Publicado em: 26/04/2019 15:24 Atualizado em: 26/04/2019 15:30


Público recebeu orientação nutricional e participou de roda de diálogo na unidade que é a referência da Prefeitura do Recife para o tratamento da hipertensão e diabetes. Credito: Richardon Martins/Sesau PCR
Público recebeu orientação nutricional e participou de roda de diálogo na unidade que é a referência da Prefeitura do Recife para o tratamento da hipertensão e diabetes. Credito: Richardon Martins/Sesau PCR

Pacientes hipertensos que são acompanhados no Centro Médico Ermírio de Moraes (CMEM), em Casa Forte, participaram, nesta sexta-feira, de um aulão de dança da Academia da Cidade e diversas outras atividades especiais promovidas pela Secretaria de Saúde da Prefeitura do Recife para lembrar o Dia Nacional de Combate à Hipertensão Arterial. A programação incluiu café da manhã saudável, aferição de pressão arterial, teste de glicemia e roda de diálogo com cardiologista, nutricionistas e outros profissionais especializados nos cuidados com hipertensos, para estimular a mudança de estilo de vida dos pacientes.

Segundo a Sociedade Brasileira de Hipertensão, a pressão alta atinge, em média, 30% da população brasileira, chegando a mais de 50% na terceira idade. Ela é responsável por 40% dos infartos no Brasil e por 80% dos Acidentes Vasculares Cerebrais (AVCs). Esse foi o caso da dona de casa Vera Martins, 59 anos, que só descobriu que era hipertensa depois de infartar, há dez anos.

“Depois que fiz cateterismo e angioplastia, mudei muito meus hábitos. Hoje tento comer coisas mais saudáveis, evito sal e também caminho todo dia no Ibura. Tomo remédio pra pressão, coração, colesterol e diabetes, mas estou me cuidando pra não precisar tomar insulina”, contou Vera, que é acompanhada no Ermírio de Moraes há cinco anos, a partir do encaminhamento da Upinha UR4/UR5.

De acordo com o diretor do Centro Médico Ermírio de Moraes, Sílvio Paffer, o caso de dona Vera é muito comum porque, normalmente, a hipertensão vem com outras doenças associadas, como diabetes e colesterol alto. “A hipertensão é a doença mais comum que existe, mas 50% dos hipertensos não apresentam sintomas e por isso nem imaginam que tem a doença. Os principais fatores de risco são idade, genética e sedentarismo, além do consumo abusivo de sal, álcool e cigarro”, explicou doutor Sílvio, que é cardiologista.

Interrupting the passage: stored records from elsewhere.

(* ===== verification/IdemSpec.v ===== *)
(** * What the idempotency store promises

    Runs of the store are sequences of operations ([iop]) with their clock readings.  A
    lease excludes every other owner until it expires; a committed key stays committed; a
    commit is in the log before it is in memory, and survives a restart. *)
From S2P Require Import Prelude Storage Idempotency BrokerTypes BrokerState Dispatch Produce BrokerInv WalReplay BrokerSteps.
From Stdlib Require Import Init.Byte.

Section store.
Context {W : Type} `{WAL W}.
Abbreviation state := (IdempotencyStore * option W)%type.

(** ** Operations as data *)
Inductive iop : Type :=
| OBegin (now : Time) (tenantID topic key : string)
| OCommit (now : Time) (tenantID topic key : string) (result : bytes)
| OFail (now : Time) (tenantID topic key : string) (cause : option error)
| OCheck (now : Time) (tenantID topic key : string)
| OConsumeBegin (now : Time) (tenantID topic group key owner : string) (lease : Duration)
| ORenew (now : Time) (tenantID topic group key owner : string) (lease : Duration)
| OConsumeCommit (now : Time) (tenantID topic group key owner : string) (result : bytes)
| OConsumeFail (now : Time) (tenantID topic group key owner : string) (cause : option error)
| OConsumeCheck (now : Time) (tenantID topic group key : string).

Definition istep (op : iop) (x : state) : state :=
  let '(s, w) := x in
  match op with
  | OBegin now a t k => (fst (Begin now a t k s), w)
  | OCommit now a t k r => (Commit now a t k r s, w)
  | OFail now a t k c => (Fail_ now a t k c s, w)
  | OCheck now a t k => (fst (Check_ now a t k s), w)
  | OConsumeBegin now a t g k o l => fst (ConsumeBeginLease now a t g k o l s w)
  | ORenew now a t g k o l => fst (ConsumeRenewLease now a t g k o l s w)
  | OConsumeCommit now a t g k o r => fst (ConsumeCommitIfOwner now a t g k o r s w)
  | OConsumeFail now a t g k o c => fst (ConsumeFailIfOwner now a t g k o c s w)
  | OConsumeCheck now a t g k => (fst (ConsumeCheck now a t g k s), w)
  end.
Definition irun (ops : list iop) (x : state) : state := foldl (fun x op => istep op x) x ops.

Definition op_time (op : iop) : Time :=
  match op with
  | OBegin n _ _ _ | OCommit n _ _ _ _ | OFail n _ _ _ _ | OCheck n _ _ _
  | OConsumeBegin n _ _ _ _ _ _ | ORenew n _ _ _ _ _ _ | OConsumeCommit n _ _ _ _ _ _
  | OConsumeFail n _ _ _ _ _ _ | OConsumeCheck n _ _ _ _ => n
  end.
(** The consume-scope key an operation acts on, and for whom. *)
Definition op_actor (op : iop) : option (idempotencyKey * string) :=
  match op with
  | OConsumeBegin _ a t g k o _ | ORenew _ a t g k o _ | OConsumeCommit _ a t g k o _
  | OConsumeFail _ a t g k o _ => Some (consumeKey a t g k, orUnknown o)
  | _ => None
  end.

(** ** How the operations change one entry *)
Lemma items_cleanup now s k :
  items (cleanupLocked now s) !! k =
  match items s !! k with
  | Some st => if decide (0 < ttl s /\ cleanup_keeps (ttl s) now k st = false) then None else Some st
  | None => None
  end.
Proof.
  unfold cleanupLocked. destruct (Z.leb_spec (ttl s) 0).
  - destruct (items s !! k); [|done]. rewrite decide_False by lia. done.
  - simpl. destruct (items s !! k) as [st|] eqn:E.
    + destruct (cleanup_keeps (ttl s) now k st) eqn:Ek.
      * rewrite decide_False by naive_solver. by apply map_lookup_filter_Some.
      * rewrite decide_True by done. apply map_lookup_filter_None. right. intros st' ?.
        simplify_eq/=. by rewrite Ek.
    + apply map_lookup_filter_None. by left.
Qed.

Segundo o médico, a pessoa deve tentar tratar a hipertensão, primeiramente, nas unidades de saúde da família. “Os casos que os profissionais da atenção básica não conseguem controlar é que são encaminhados para o Centro Ermírio de Moraes, que é a unidade de referência da Prefeitura do Recife para o tratamento da hipertensão, diabetes e oftalmologia”.

O CMEM possui equipe multidisciplinar composta por médicos cardiologistas, nefrologista, enfermeiros, técnicos de enfermagem, nutricionistas, assistentes sociais, psicólogos, farmacêuticos, fisioterapeutas e educadores físicos. No Ermírio de Morais, é fornecida medicação gratuita e são feitos exames laboratoriais e cardiológicos (teste ergométrico, ecodopplercardiograma, eletrocardiograma e holter 24h).